Print the lines that run from the line with "(key, get_own schemaData key)." to the line with "category_keys (organizedCategories st)", keeping both end lines, exactly as they appear in the entries below, and nothing else.

(Source records begins)

(** The field stored for a key. *)
Definition entry_of (schemaData : value) (key : jsstring) : jsstring * value :=
  (key, get_own schemaData key).

(** The keys claimed by one pattern, given the fields already assigned. *)
Definition matching (schemaData : value) (schemaType : jsstring)
    (assigned : list jsstring) (fieldPattern : jsstring) : list jsstring :=
  filter (fun key =>
            if str_eqb key (js "Raw_JSON") then false
            else if has assigned key then false
            else fieldMatchesPattern key fieldPattern schemaType)
         (Object_keys schemaData).

(** The keys left to the catch-all category. *)
Definition unmatched (schemaData : value) (assigned : list jsstring) : list jsstring :=
  filter (fun key => negb (has assigned key) && negb (str_eqb key (js "Raw_JSON")))
         (Object_keys schemaData).

(** The invariant of the set of assigned fields: distinct fields of the
    schema data. *)
Definition valid (schemaData : value) (assigned : list jsstring) : Prop :=
  NoDup assigned /\
  forall k, In k assigned -> In k (Object_keys schemaData) /\ is_field k = true.

(** The invariant of the loop over the categories. *)
Definition state_ok (schemaData : value) (table : list CategoryDefinition)
    (st : organizer_state) : Prop :=
  category_keys (organizedCategories st) = assignedFields st
  /\ valid schemaData (assignedFields st)
  /\ field_count_sum (organizedCategories st) = fieldCounter st
  /\ fieldCounter st = Z.of_nat (length (assignedFields st))
  /\ Forall (fun c => In (fst c) table) (organizedCategories st).

End Organized.

(** ** Character entities ([escapeXML], [unescapeXML]) *)

Module XmlText.
Import Serializer Parser.

(** The entity written for a character, or the character itself; the flags
    tell which of [<], [>], the quotation mark and the apostrophe are
    written as entities. *)
Definition entity_of (lt gt quot apos : bool) (c : Z) : jsstring :=
  if (c =? 60) && lt then js "&lt;"
  else if (c =? 62) && gt then js "&gt;"
  else if (c =? 34) && quot then js "&quot;"
  else if (c =? 39) && apos then js "&apos;"
  else [c].

(** The entity written for a character by [escapeXML]. *)
Definition escape_char (c : Z) : jsstring :=
  if c =? 38 then js "&amp;" else entity_of true true true true c.

(** The last four replacements of [unescapeXML]. *)
Definition decode_entities (text : jsstring) : jsstring :=
  replace_all (js "&apos;") (js "'")
    (replace_all (js "&quot;") dq
       (replace_all (js "&gt;") (js ">")
          (replace_all (js "&lt;") (js "<") text))).

(** A character that [escapeXML] leaves alone. *)
Definition plain (c : Z) : Prop :=
  c <> 38 /\ c <> 60 /\ c <> 62 /\ c <> 34 /\ c <> 39.

End XmlText.

(** ** Packet validation ([validateXMPPacket]) *)

Module PacketCheck.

(Source records ends)

**Output:**
  (key, get_own schemaData key).

(** The keys claimed by one pattern, given the fields already assigned. *)
Definition matching (schemaData : value) (schemaType : jsstring)
    (assigned : list jsstring) (fieldPattern : jsstring) : list jsstring :=
  filter (fun key =>
            if str_eqb key (js "Raw_JSON") then false
            else if has assigned key then false
            else fieldMatchesPattern key fieldPattern schemaType)
         (Object_keys schemaData).

(** The keys left to the catch-all category. *)
Definition unmatched (schemaData : value) (assigned : list jsstring) : list jsstring :=
  filter (fun key => negb (has assigned key) && negb (str_eqb key (js "Raw_JSON")))
         (Object_keys schemaData).

(** The invariant of the set of assigned fields: distinct fields of the
    schema data. *)
Definition valid (schemaData : value) (assigned : list jsstring) : Prop :=
  NoDup assigned /\
  forall k, In k assigned -> In k (Object_keys schemaData) /\ is_field k = true.

(** The invariant of the loop over the categories. *)
Definition state_ok (schemaData : value) (table : list CategoryDefinition)
    (st : organizer_state) : Prop :=
  category_keys (organizedCategories st) = assignedFields st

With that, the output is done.